For example, an agent might have access to multiple tools like get_weather(), calculate_hike_difficulty(), or fetch_trail_conditions(). When a user asks, “Is it safe to hike the Cradle Mountains next week?”, the LLM can analyze the query and decide that it needs to call both get_weather() and calculate_hike_difficulty(). The framework then executes these tools in the correct order, collects the outputs, and passes them back to the LLM to generate a final, human-friendly response.
Reflection
The reflection pattern introduces a feedback loop within an agentic system. An evaluator — such as an agent dedicated to reviewing outputs or assessing performance — analyzes the agent’s actions or responses and provides feedback. This feedback can then be used to refine subsequent decisions, improve accuracy, or guide better reasoning.

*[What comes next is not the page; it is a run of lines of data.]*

(** ** Aggregation *)

Lemma collectStep_spec (app : Form) (acc : list string) (id : string) :
  collectStep app acc id
  = acc ++ flat_map presetFlatItems
             match getPresetById app id with
             | Some preset => [preset]
             | None => []
             end.
Proof.
  unfold collectStep. destruct (getPresetById app id) as [preset|]; simpl.
  - unfold presetFlatItems. rewrite app_nil_r.
    destruct (preset_ingredients preset); reflexivity.
  - now rewrite app_nil_r.
Qed.

Lemma formatStep_spec (app : Form) (acc : list string) (id : string) :
  formatStep app acc id
  = acc ++ map presetExpressionItem
             match getPresetById app id with
             | Some preset => [preset]
             | None => []
             end.
Proof.
  unfold formatStep. destruct (getPresetById app id) as [preset|]; simpl.
  - unfold presetExpressionItem.
    destruct (preset_ingredients preset); reflexivity.
  - now rewrite app_nil_r.
Qed.

Lemma collect_loop (app : Form) (ids : list string) (acc : list string) :
  fold_left (collectStep app) ids acc
  = acc ++ flat_map presetFlatItems
             (flat_map (fun id => match getPresetById app id with
                                  | Some preset => [preset]
                                  | None => []
                                  end) ids).
Proof.
  revert acc. induction ids as [|id ids IH]; intros acc; simpl.
  - now rewrite app_nil_r.
  - rewrite IH, collectStep_spec, flat_map_app, app_assoc. reflexivity.
Qed.

Lemma format_loop (app : Form) (ids : list string) (acc : list string) :
  fold_left (formatStep app) ids acc
  = acc ++ map presetExpressionItem
             (flat_map (fun id => match getPresetById app id with
                                  | Some preset => [preset]
                                  | None => []
                                  end) ids).
Proof.
  revert acc. induction ids as [|id ids IH]; intros acc; simpl.
  - now rewrite app_nil_r.
  - rewrite IH, formatStep_spec, map_app, app_assoc. reflexivity.
Qed.

Lemma truthy_cases (s : string) :
  (Js.truthy s = true /\ s <> "") \/ (Js.truthy s = false /\ s = "").
Proof. destruct s; [right | left]; split; (reflexivity || discriminate). Qed.

Lemma collectAllIngredients_spec (app : Form) :
  collectAllIngredients app
  = flat_map presetFlatItems (selectedPresets app)
    ++ additionalTokens (additionalIngredients app).
Proof.
  unfold collectAllIngredients, selectedPresets. rewrite collect_loop. simpl.
  destruct (truthy_cases (Js.trim (additionalIngredients app)))
    as [[E _]|[E Z]]; rewrite E.
  - now rewrite parseIngredients_trimmed.
  - now rewrite (additionalTokens_blank _ Z), app_nil_r.
Qed.

Lemma buildFormattedLabelText_spec (app : Form) :
  buildFormattedLabelText app
  = Js.join ", " (map presetExpressionItem (selectedPresets app)
                  ++ additionalTokens (additionalIngredients app)).
Proof.
  unfold buildFormattedLabelText, selectedPresets. rewrite format_loop. simpl.
  destruct (truthy_cases (Js.trim (additionalIngredients app)))
    as [[E _]|[E Z]]; rewrite E.
  - now rewrite parseIngredients_trimmed.
  - now rewrite (additionalTokens_blank _ Z), app_nil_r.
Qed.

(** When every checked identifier names a loaded preset, the selected
    presets carry exactly the checked identifiers, in the same order. *)
Lemma selectedPresets_ids (app : Form) :
  (forall id, In id (getSelectedPresets app) -> getPresetById app id <> None) ->
  map preset_id (selectedPresets app) = getSelectedPresets app.
Proof.
  unfold selectedPresets. induction (getSelectedPresets app) as [|id ids IH];
    intros H; simpl; [reflexivity|].
  rewrite map_app, IH by (intros i Hi; apply H; now right). f_equal.
  destruct (getPresetById app id) as [preset|] eqn:E.
  - unfold getPresetById in E. apply find_some in E as [_ E].
    apply String.eqb_eq in E. simpl. now rewrite E.
  - exfalso. apply (H id); [now left | exact E].
Qed.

In short, reflection allows agents to learn from their own outputs and continuously improve, making the system more adaptive and reliable over time.
In some cases, there are two specific agents, such as “production agent” and an “evaluator agent”, and in some other cases, its more or less self evaluation (Self reflection).
Parallelization
The parallelization pattern involves running multiple agents, tool calls, or LLM processes concurrently or even in parallel. Conceptually, there’s nothing particularly unique here — this is a standard software engineering problem. Developers who understand concurrency and parallelism should be able to handle it in their preferred language without being forced to learn framework-specific mechanisms.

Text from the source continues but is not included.